The mainstream media tells us that Gov. Pat McCrory has 38 bills sitting on his desk waiting for signatures or vetoes:

[…] Lawmakers adjourned for the year on July 26, leaving the governor with a stack of pending legislation, including a sweeping measure that makes dozens of other changes to the state’s election laws.

McCrory did not mention the elections bill Tuesday morning and did not stop to speak with reporters on his way out of the Council of State meeting.

However, during the meeting, McCrory called out two measures remaining on his desk as getting particularly close review. One is a regulatory reform measure, which touches upon subjects important to dozens of industries, including smoking and health regulations for bars and the review of all existing administrative rules crafted to implement state laws. The other is a technical corrections bill for the state budget. […]
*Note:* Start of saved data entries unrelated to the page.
(* ===== verification/PodPolicy.v ===== *)
(** * The persisted security policies
    ([pod_policy.c], the policy commands of [command_handler_policy.c])

    One record of an A/B store holds the signature policy, the LAN policy, the
    USB network setting and HTTPS-only. The state is the flash, the record in
    RAM and the policy [fw_sign.c] holds. A setter returns [None], or why not;
    the callbacks it makes to the network code are returned as a list. *)

From S2P Require Import Prelude Flash ConfigStore Json CmdTable CmdGate FwSign.

Abbreviation POD_POLICY_SLOT_A_OFFSET := 0x1E6000.
Abbreviation POD_POLICY_SLOT_B_OFFSET := 0x1E4000.
Abbreviation POD_POLICY_RECORD_MAGIC := 0x4C4F5050.
Abbreviation POLICY_REC_SIZE := 16%nat.

Record pod_policy_rec_t := PolicyRec {
  r_magic : Z; r_sig : Z; r_lan : Z; r_usb_net_off : Z; r_https_only : Z; r_reserved : list Z;
}.

(** The 16 bytes of the record, as they are stored. *)
Definition rec_bytes (r : pod_policy_rec_t) : list Z :=
  le 4 (r_magic r) ++ [r_sig r; r_lan r; r_usb_net_off r; r_https_only r] ++ r_reserved r.
Definition rec_of_bytes (bs : list Z) : pod_policy_rec_t :=
  PolicyRec (rd_le (sub 0 4 bs)) (nth 4 bs 0) (nth 5 bs 0) (nth 6 bs 0) (nth 7 bs 0) (sub 8 8 bs).

Definition k_store : ab_store_t := {|
  tag := "policy"; slot_off0 := POD_POLICY_SLOT_A_OFFSET; slot_off1 := POD_POLICY_SLOT_B_OFFSET;
  s_magic := POD_POLICY_RECORD_MAGIC; s_version := 1; legacy_off := 0; legacy_magic := 0; max_len := 0;
|}.

Definition s_rec_init : pod_policy_rec_t :=
  PolicyRec POD_POLICY_RECORD_MAGIC FW_SIG_POLICY_AUDIT POD_LAN_OPEN 0 0 (replicate 8 0).

Definition pod_lan_name (p : Z) : cstr :=
  if p =? POD_LAN_OPEN then str "open" else if p =? POD_LAN_LOCKED then str "locked"
  else if p =? POD_LAN_OFF then str "off" else str "?".

Inductive hook := OnLanChange (now : Z) | OnUsbNetChange (on : bool) | OnHttpsOnlyChange (on : bool).

Section policy.
Context `{FlashDev D}.

Record policy_t := Policy { pp_flash : D; s_rec : pod_policy_rec_t; s_policy : Z }.

(** Power up: the RAM starts from its initial values. *)
Definition policy_boot (d : D) : policy_t := Policy d s_rec_init FW_SIG_POLICY_AUDIT.

(** A value this firmware does not know becomes the strictest known one. *)
Definition clamp_rec (r : pod_policy_rec_t) : pod_policy_rec_t :=
  PolicyRec (r_magic r)
    (if FW_SIG_POLICY_REQUIRED <? r_sig r then FW_SIG_POLICY_REQUIRED else r_sig r)
    (if POD_LAN_OFF <? r_lan r then POD_LAN_LOCKED else r_lan r)
    (if 1 <? r_usb_net_off r then 1 else r_usb_net_off r)
    (if 1 <? r_https_only r then 1 else r_https_only r)
    (r_reserved r).

Definition pod_policy_load (st : policy_t) : policy_t :=
  let rec :=
    match ab_store_load k_store (pp_flash st) POLICY_REC_SIZE with
    | Some bs =>
        let r := rec_of_bytes bs in
        if r_magic r =? POD_POLICY_RECORD_MAGIC then clamp_rec r else s_rec st
    | None => s_rec st
    end in
  Policy (pp_flash st) rec (r_sig rec).

Definition pod_policy_sig (st : policy_t) : Z := r_sig (s_rec st).
Definition pod_policy_lan (st : policy_t) : Z := r_lan (s_rec st).
Definition pod_policy_usb_net (st : policy_t) : bool := r_usb_net_off (s_rec st) =? 0.
Definition pod_policy_https_only (st : policy_t) : bool := negb (r_https_only (s_rec st) =? 0).

Definition policy_save (st : policy_t) (r : pod_policy_rec_t) : policy_t * option cstr :=
  let '(d, rc) := ab_store_save k_store (pp_flash st) (rec_bytes r) in
  if negb (rc =? 0) then (Policy d (s_rec st) (s_policy st), Some (str "could not save the policy"))
  else (Policy d r (s_policy st), None).

(** A refusal (nothing changed), a success, or what [save] said; [k] runs after
    a save that worked. *)
Definition refused (st : policy_t) (why : cstr) : policy_t * option cstr * list hook := (st, Some why, []).
Definition unchanged_ok (st : policy_t) : policy_t * option cstr * list hook := (st, None, []).
Definition save_then (st : policy_t) (r : pod_policy_rec_t) (k : policy_t -> policy_t * list hook)
    : policy_t * option cstr * list hook :=
  match policy_save st r with
  | (st', Some why) => (st', Some why, [])
  | (st', None) => let '(st'', hooks) := k st' in (st'', None, hooks)
  end.

Definition pod_policy_set_sig (st : policy_t) (p : Z) (src : policy_src_t) : policy_t * option cstr * list hook :=
  if (FW_SIG_POLICY_REQUIRED <? u32 p) then refused st (str "sig_policy: unknown policy")
  else if src_is src POLICY_SRC_LAN then refused st (str "sig_policy: change it from the cloud or the USB console")
  else if src_is src POLICY_SRC_CLOUD && (p <? pod_policy_sig st) then
    refused st (snprintf_cut 96 (str "sig_policy: only the USB console can loosen the policy (now " ++
                                 fw_sign_policy_name (pod_policy_sig st) ++ str ")"))
  else if p =? pod_policy_sig st then unchanged_ok st
  else
    let r := s_rec st in
    save_then st (PolicyRec (r_magic r) (u8 p) (r_lan r) (r_usb_net_off r) (r_https_only r) (r_reserved r))
      (fun st' => (Policy (pp_flash st') (s_rec st') p, [])).

Definition pod_policy_set_lan (st : policy_t) (p : Z) (src : policy_src_t) : policy_t * option cstr * list hook :=
  if (POD_LAN_OFF <? u32 p) then refused st (str "lan_policy: unknown policy")
  else if src_is src POLICY_SRC_LAN then refused st (str "lan_policy: change it from the cloud or the USB console")
  else if p =? pod_policy_lan st then unchanged_ok st
  else
    let r := s_rec st in
    save_then st (PolicyRec (r_magic r) (r_sig r) (u8 p) (r_usb_net_off r) (r_https_only r) (r_reserved r))
      (fun st' => (st', [OnLanChange p])).

Definition pod_policy_set_usb_net (st : policy_t) (on : bool) (src : policy_src_t) (usb_link : bool)
    : policy_t * option cstr * list hook :=
  if src_is src POLICY_SRC_CLOUD || (src_is src POLICY_SRC_LAN && negb usb_link) then
    refused st (str "usb_network: change it on the device (the USB console, or over the USB link)")
  else if Bool.eqb on (pod_policy_usb_net st) then unchanged_ok st
  else
    let r := s_rec st in
    save_then st (PolicyRec (r_magic r) (r_sig r) (r_lan r) (if on then 0 else 1) (r_https_only r) (r_reserved r))
      (fun st' => (st', [OnUsbNetChange on])).

Definition pod_policy_lan_tls_gate (src : policy_src_t) (usb_link tls_link : bool) : option cstr :=
  if negb (src_is src POLICY_SRC_LAN) || usb_link || tls_link then None
  else Some (str "lan_tls: change it over TLS (port 8443), over USB or from the cloud").

Definition pod_policy_set_https_only (st : policy_t) (on : bool) (src : policy_src_t) (usb_link tls_link : bool)
    : policy_t * option cstr * list hook :=
  match (if negb on then pod_policy_lan_tls_gate src usb_link tls_link else None) with
  | Some why => refused st why
  | None =>
      if Bool.eqb on (pod_policy_https_only st) then unchanged_ok st
      else
        let r := s_rec st in
        save_then st (PolicyRec (r_magic r) (r_sig r) (r_lan r) (r_usb_net_off r) (if on then 1 else 0) (r_reserved r))
          (fun st' => (st', [OnHttpsOnlyChange on]))
  end.

Definition pod_policy_cloud_link_gate (verb : cstr) (src : policy_src_t) (usb_link : bool) : option cstr :=
  if negb (src_is src POLICY_SRC_LAN) || usb_link then None
  else Some (snprintf_cut 80 (verb ++ str ": change it from the cloud or over USB")).

Definition pod_policy_sig_from_name (name : cstr) : Z :=
  if streq name (str "audit") then FW_SIG_POLICY_AUDIT
  else if streq name (str "permissive") then FW_SIG_POLICY_PERMISSIVE
  else if streq name (str "required") then FW_SIG_POLICY_REQUIRED
  else -1.

Definition pod_policy_lan_from_name (name : cstr) : Z :=
  if streq name (str "open") then POD_LAN_OPEN
  else if streq name (str "locked") then POD_LAN_LOCKED
  else if streq name (str "off") then POD_LAN_OFF
  else -1.

(** ** The policy commands

    [conn_id] comes from the transport, [usb] and [tls] are [net_conn_on_usb]
    and [net_conn_on_tls] of that connection. The result is the state, the
    refusal if there is one (else the current value is the reply), the
    callbacks. *)

Definition handle_sig_policy (st : policy_t) (conn_id : Z) (json : cstr) : policy_t * option cstr * list hook :=
  let g := bp_json_get json (str "set") 16 in
  if found g then
    let p := pod_policy_sig_from_name (out g) in
    if p <? 0 then refused st (str "sig_policy: set must be audit, permissive or required")
    else pod_policy_set_sig st p (command_handler_policy_src conn_id)
  else unchanged_ok st.

Definition handle_lan_policy (st : policy_t) (conn_id : Z) (json : cstr) : policy_t * option cstr * list hook :=
  let g := bp_json_get json (str "set") 16 in
  if found g then
    let p := pod_policy_lan_from_name (out g) in
    if p <? 0 then refused st (str "lan_policy: set must be open, locked or off")
    else pod_policy_set_lan st p (command_handler_policy_src conn_id)
  else unchanged_ok st.

Definition handle_usb_network (st : policy_t) (conn_id : Z) (usb : bool) (json : cstr)
    : policy_t * option cstr * list hook :=
  let g := bp_json_get json (str "set") 8 in
  if found g then
    if negb (streq (out g) (str "on")) && negb (streq (out g) (str "off")) then
      refused st (str "usb_network: set must be on or off")
    else pod_policy_set_usb_net st (streq (out g) (str "on")) (command_handler_policy_src conn_id) usb
  else unchanged_ok st.

(** The HTTPS-only part of [handle_lan_tls], and whether the handler goes on to
    replace the certificate ([lan_tls_regenerate]). *)
Definition handle_lan_tls (st : policy_t) (conn_id : Z) (usb tls : bool) (json : cstr)
    : policy_t * option cstr * list hook * bool :=
  let src := command_handler_policy_src conn_id in
  let g := bp_json_get json (str "https_only") 8 in
  let '(st', why, hooks) :=
    if found g then
      if negb (streq (out g) (str "true")) && negb (streq (out g) (str "false")) then
        refused st (str "lan_tls: https_only must be true or false")
      else pod_policy_set_https_only st (streq (out g) (str "true")) src usb tls
    else unchanged_ok st in
  match why with
  | Some w => (st', Some w, hooks, false)
  | None =>
      let r := bp_json_get json (str "regenerate") 8 in
      if found r && streq (out r) (str "true") then
        match pod_policy_lan_tls_gate src usb tls with
        | Some w => (st', Some w, hooks, false)
        | None => (st', None, hooks, true)
        end
      else (st', None, hooks, false)
  end.

End policy.
Arguments policy_t : clear implicits.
In the meantime, this wait has created an opening for our rather useless attorney general to remind people he’s still here.  Roy Cooper is circulating a petition urging a McCrory veto of the voter ID legislation.  Never mind that Cooper’s job description requires him to defend the state when it gets sued — and we know a lawsuit is coming on this particular bill. 
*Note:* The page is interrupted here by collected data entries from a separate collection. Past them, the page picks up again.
(* ===== verification/StoreTheorems.v ===== *)
(** * The record store: theorems

    The properties of [config_store.c] and [flash_compat.c], with witnesses on
    a RAM model of a 1 MB part. *)

From S2P Require Import Prelude Flash ConfigStore ConfigStoreFacts ConfigStoreWrite ConfigStoreProofs PodPolicy.

Lemma k_store_wf : store_wf k_store.
Proof.
  split; try done.
  intros i. destruct i as [|i]; unfold slot_off; cbn; vm_compute; done.
Qed.

Lemma s_wifi_store_wf : store_wf s_wifi_store.
Proof.
  split; try done.
  intros i. destruct i as [|i]; unfold slot_off; cbn; vm_compute; done.
Qed.

Section theorems.
Context (s : ab_store_t) (wf : store_wf s) `{FL : FlashLaws D}.
Implicit Types (d : D).

(** A byte of the persistence area that belongs to another store. *)
Definition foreign (a : Z) : Prop :=
  persist a /\ ~ in_range (slot_off s 0) FLASH_SHIM_SECTOR_SIZE a /\
  ~ in_range (slot_off s 1) FLASH_SHIM_SECTOR_SIZE a.

Lemma frame_foreign d d' i a :
  frame (slot_off s i) FLASH_SHIM_SECTOR_SIZE d d' -> foreign a -> flash_byte d' a = flash_byte d a.
Proof. intros Hf (Hp & H0 & H1). apply Hf; [done|]. by destruct i. Qed.

Lemma save_lemma d data :
  payload_ok s data -> data <> [] ->
  exists d', ab_store_save s d data = (d', 0) /\
    ab_store_load s d' (length data) = Some data /\
    (store_inv s d -> store_inv s d') /\
    (forall a, foreign a -> flash_byte d' a = flash_byte d a).
Proof.
  intros Hp Hne. unfold ab_store_save. destruct Hp as [Hb Hl].
  destruct (Z.eqb_spec (Z.of_nat (length data)) 0); [by destruct data|].
  destruct (Z.ltb_spec (store_max s) (Z.of_nat (length data))); [lia|]. cbn [orb].
  destruct (unchanged s d data) eqn:Eu.
  - exists d. split_and!; [done|by apply unchanged_load|done|done].
  - destruct (next_target s d) as [target seq] eqn:Et.
    destruct (next_target_ok _ _ _ _ Et) as [Hlt Hq].
    assert (Hp : payload_ok s data) by done.
    exists (run_ops d (record_ops s target seq data)). rewrite write_record_ok by done.
    destruct (run_record s wf d target seq data Hp Hq) as [Hr Hf].
    assert (Es := new_record_newest s wf d _ _ _ _ Et Hp Hf Hr).
    split_and!; [done| | |].
    + rewrite (load_record s wf _ _ _ _ _ Hp Es Hr). by rewrite decide_True.
    + intros Hi. by eapply new_record_inv.
    + intros a. by apply frame_foreign with (i := target).
Qed.

(** On a working flash a save of any non-empty payload that fits succeeds,
    the next load returns exactly that payload, the power-loss invariant is
    kept, and no byte of another store's sectors changes. *)
Theorem save_load_roundtrip d data :
  payload_ok s data -> data <> [] ->
  exists d', ab_store_save s d data = (d', 0) /\
    ab_store_load s d' (length data) = Some data /\
    (store_inv s d -> store_inv s d') /\
    (forall a, foreign a -> flash_byte d' a = flash_byte d a).
Proof. apply save_lemma. Qed.

Lemma save_cut d d' target seq data :
  store_inv s d -> payload_ok s data -> data <> [] -> next_target s d = (target, seq) ->
  ops_cut d (record_ops s target seq data) d' ->
  store_inv s d' /\
  ((forall len, Z.of_nat len <= 8192 -> ab_store_load s d' len = ab_store_load s d len) \/
   ab_store_load s d' (length data) = Some data).
Proof.
  intros Hi Hp Hne Et Hc. destruct (next_target_ok _ _ _ _ Et) as [Hlt Hq].
  destruct (record_cut s wf d d' target seq data Hp Hq Hc) as [Hf [Hr|Hl]].
  - split; [by eapply new_record_inv|]. right.
    rewrite (load_record s wf d' target seq data _ Hp); [by rewrite decide_True| |done].
    by eapply new_record_newest.
  - split; [by eapply scan_kept|]. left. intros len Hlen. by eapply load_kept.
Qed.

(** C1: A power cut at any point of a save (between or inside the flash
    operations it performs) leaves a store from which a load returns what it
    returned before the save, or the new payload; the invariant still holds, so
    the next save works and the next cut is survived too. *)
Theorem save_power_cut d d' target seq data :
  store_inv s d -> payload_ok s data -> data <> [] -> next_target s d = (target, seq) ->
  ops_cut d (record_ops s target seq data) d' ->
  store_inv s d' /\
  ((forall len, Z.of_nat len <= 8192 -> ab_store_load s d' len = ab_store_load s d len) \/
   ab_store_load s d' (length data) = Some data).
Proof. apply save_cut. Qed.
On one hand, Cooper’s move gives Republicans an opportunity to discredit him as being little more than a leftist political hack.  On the other hand, it’s pretty clear that Cooper has ambitions for 2016 that may include the race for governor or US senator.  (Senator Richard Burr comes up for reelection in 2016.  Sources out of Forsyth County tell me there is a strong possibility Burr will not seek another six years in DC.) 

Clearly, there are three options for our rookie GOP governor.  Option One: Gov. Pat signs the bill, shuts Cooper up, and moves on.   Option Two: Gov. Pat does nothing, and the bill becomes law on its own.  Option Three: Gov. Pat vetoes that sucker.

Option One earns Gov. Pat some brownie points with conservatives — a group he really needs some help with right now. Option Two gives conservatives what they want, and helps Gov. Pat  with moderates and lefties by putting some distance between him and the bill.  (I don’t know how much help it will earn him. The folks who are screaming the loudest about voter ID were in Walter Dalton’s corner in 2012.) Option Three ruins Gov. Pat’s honeymoon and ensures the long knives come out for him and the rest of the NCGOP establishment.